“看来你是不记得我了。”女子道:“昔日日照森林的银娜你还能记起来吗,我们曾经交换了姓名。”
“银娜?”千岭岩是记得银娜的。昔日,在日照森林,他们二人被恶人吴有道逼入绝境。虽然二人互相不认识,不信任,但是为了活命二人只能联手对付吴有道。二人打败了吴有道,银娜却受了重伤,千岭岩算是感激银娜相助之恩,便一路护送她离开日照森林。就是在二人分别之际,二人告知了对方自己的姓名。只不过,当时银娜一直是冰原狼形态,现在她化作人形,千岭岩自然就认不出来了。
“千岭岩,你又救了我一次,我不知道我该不该杀你?”
“如果,我不是千岭岩,难道你就该杀我?我可是救了你的命!需要我和你讲讲农夫和蛇的故事吗?”千岭岩显然很气愤。
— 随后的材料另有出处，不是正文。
(** *** Non-maximum suppression *)

(** [Array.prototype.sort(comparefn)] is stable: with a consistent
    comparator its result is the one ordered arrangement that keeps equal
    elements in their original order.  It is computed here by inserting
    each element, last to first, in front of the sorted rest: [a] moves
    behind [b] only when [comparefn(a, b) > 0]. *)
Fixpoint sort_insert {A} (comparefn : A → A → Q) (a : A) (sorted : list A) : list A :=
  match sorted with
  | [] => [a]
  | b :: rest =>
      if gt (comparefn a b) 0
      then b :: sort_insert comparefn a rest
      else a :: b :: rest
  end.

Definition sort {A} (comparefn : A → A → Q) (l : list A) : list A :=
  foldr (sort_insert comparefn) [] l.

(** The inner loop of [applyNMS], lines 289-296, from index [j] on; [rest]
    is [detections.slice(j)]. *)
Fixpoint suppress_loop (config : YOLOConfig) (box_i : BoundingBox) (j : nat)
    (rest : list DetectionResult) (suppressed : gset nat) : gset nat :=
  match rest with
  | [] => suppressed
  | detection_j :: rest' =>
      let suppressed' :=
        if decide (j ∈ suppressed) then suppressed
        else
          let iou := calculateIoU box_i (bbox detection_j) in
          if gt iou (nmsThreshold config) then {[ j ]} ∪ suppressed else suppressed in
      suppress_loop config box_i (S j) rest' suppressed'
  end.

(** The outer loop, lines 283-297, from index [i] on; [rest] is
    [detections.slice(i)]. *)
Fixpoint keep_loop (config : YOLOConfig) (i : nat) (rest : list DetectionResult)
    (suppressed : gset nat) (keep : list DetectionResult) : list DetectionResult :=
  match rest with
  | [] => keep
  | detection_i :: rest' =>
      if decide (i ∈ suppressed)
      then keep_loop config (S i) rest' suppressed keep
      else
        keep_loop config (S i) rest'
          (suppress_loop config (bbox detection_i) (S i) rest' suppressed)
          (keep ++ [detection_i])
  end.

(** The comparator of line 278, [(a, b) => b.confidence - a.confidence]. *)
Definition by_confidence (a b : DetectionResult) : Q := confidence b - confidence a.

Definition applyNMS (config : YOLOConfig) (detections : list DetectionResult)
  : list DetectionResult :=
  if decide (length detections = 0%nat) then []
  else
    let detections := sort by_confidence detections in
    keep_loop config 0 detections ∅ [].

(** *** Postprocessing *)

(** One round of the loop over the class scores, lines 233-238.  [None]: a
    score was read past the end of [output]. *)
Definition class_step (output : list Q) (offset : nat) (acc : option (Q * nat)) (j : nat)
  : option (Q * nat) :=
  '(maxClassConfidence, maxClassIndex) ← acc;
  classConfidence ← output !! (offset + 5 + j)%nat;
  Some (if gt classConfidence maxClassConfidence
        then (classConfidence, j)
        else (maxClassConfidence, maxClassIndex)).

(** The loop over the 80 class scores, lines 230-239, from
    [maxClassConfidence = 0] and [maxClassIndex = 0]. *)
Definition maxClass (output : list Q) (offset : nat) : option (Q * nat) :=
  foldl (class_step output offset) (Some (0, 0%nat)) (seq 0 80).

(** What lines 215-257 decide about candidate [i]: one of the three
    [continue]s, or the fields of the detection to push. *)
Inductive Filtered :=
| below_objectness
| below_confidence
| not_target
| survivor (className : string) (finalConfidence : Q)
    (box : BoundingBox) (centre : Point2D.t).

Definition filterCandidate (config : YOLOConfig) (output : list Q)
    (scaleX scaleY : Q) (i : nat) : option Filtered :=
  let offset := (i * 85)%nat in
  centerX ← (λ v, v * scaleX) <$> output !! offset;
  centerY ← (λ v, v * scaleY) <$> output !! (offset + 1)%nat;
  width ← (λ v, v * scaleX) <$> output !! (offset + 2)%nat;
  height ← (λ v, v * scaleY) <$> output !! (offset + 3)%nat;
  confidence ← output !! (offset + 4)%nat;
  if lt confidence (confidenceThreshold config) then Some below_objectness
  else
    '(maxClassConfidence, maxClassIndex) ← maxClass output offset;
    let finalConfidence := confidence * maxClassConfidence in
    if lt finalConfidence (confidenceThreshold config) then Some below_confidence
    else
      className ← classNames !! maxClassIndex;
      if negb (bool_decide (className ∈ targetClasses config)) then Some not_target
      else
        let x := centerX - width / 2 in
        let y := centerY - height / 2 in
        Some (survivor className finalConfidence
                {| x := x; y := y; width := width; height := height |}
                {| Point2D.x := centerX; Point2D.y := centerY |}).

(** The wall clock: [now k] is what the [k]-th call of [Date.now()] returns. *)
Definition Clock := nat → Z.

(** One round of the loop of [postprocessResults]; [ticks] counts the calls
    of [Date.now()] so far. *)
Definition candidate (config : YOLOConfig) (output : list Q) (scaleX scaleY : Q)
    (now : Clock) (i : nat) (state : list DetectionResult * nat)
  : option (list DetectionResult * nat) :=
  let '(detections, ticks) := state in
  f ← filterCandidate config output scaleX scaleY i;
  match f with
  | survivor className finalConfidence box centre =>
      Some (detections ++
              [ {| id := className +:+ "_" +:+ pretty (now ticks) +:+ "_" +:+ pretty i;
                   class := className;
                   confidence := finalConfidence;
                   bbox := box;
                   center := centre;
                   timestamp := now (S ticks) |} ],
            S (S ticks))
  | _ => Some (detections, ticks)
  end.

(** The number of [i = 0, 1, ...] with [i < output.length / 85]. *)
Definition rounds (output : list Q) : nat :=
  Z.to_nat (Qceiling (inject_Z (Z.of_nat (length output)) / 85)).

Definition decode (config : YOLOConfig) (output : list Q) (scaleX scaleY : Q)
    (now : Clock) (ticks : nat) : option (list DetectionResult * nat) :=
  foldl (λ state i, state ≫= candidate config output scaleX scaleY now i)
    (Some ([], ticks)) (seq 0 (rounds output)).

(** [postprocessResults]: the detections, and the clock calls consumed. *)
Definition postprocessResults (config : YOLOConfig) (output : list Q)
    (scaleX scaleY : Q) (now : Clock) (ticks : nat)
  : option (list DetectionResult * nat) :=
  '(detections, ticks') ← decode config output scaleX scaleY now ticks;
  Some (applyNMS config detections, ticks').

(** *** The session manager *)

(** A loaded model is a handle of the inference engine. *)
Definition InferenceSession := nat.

(** [new ort.Tensor('float32', data, dims)]; an element computed from
    [undefined] is NaN, written [None]. *)
Record Tensor := {
  t_data : list (option Q);
  dims : list nat
}.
“不必。我对你们人类的文化很了解,我连东郭先生与狼的故事也知道。可惜,我是狼,而你不姓东郭。”
“你还有心情开玩笑?你看不出来我很生气吗?”
“你生气?千岭岩,你把战争带到了极寒雪域,和那日在日照森林里,企图猎杀我的斩妖士有什么不同?你有没有考虑过我会不会生气?”
“战争?什么战争?”千岭岩摸不着头脑。
“怎么,敢做不敢认吗?你来雪域,不是为了猎杀雪域的妖族吗?”
“是会猎杀些妖族,可这不是目的,目的是修行,我已经都告诉你了。”
“通过猎杀妖族来修行,和专程来猎杀有什么区别吗?”
“猎杀妖族,是因为你们这里的妖族分不清究竟谁才是猎物,谁才是猎人。他们冷不丁的跳出来,我刚好肚子饿了,打打牙祭也没什么吧。别忘了,你们冰原狼也是吃肉的。顺便问一句,你猎杀的妖族,不必我少吧?”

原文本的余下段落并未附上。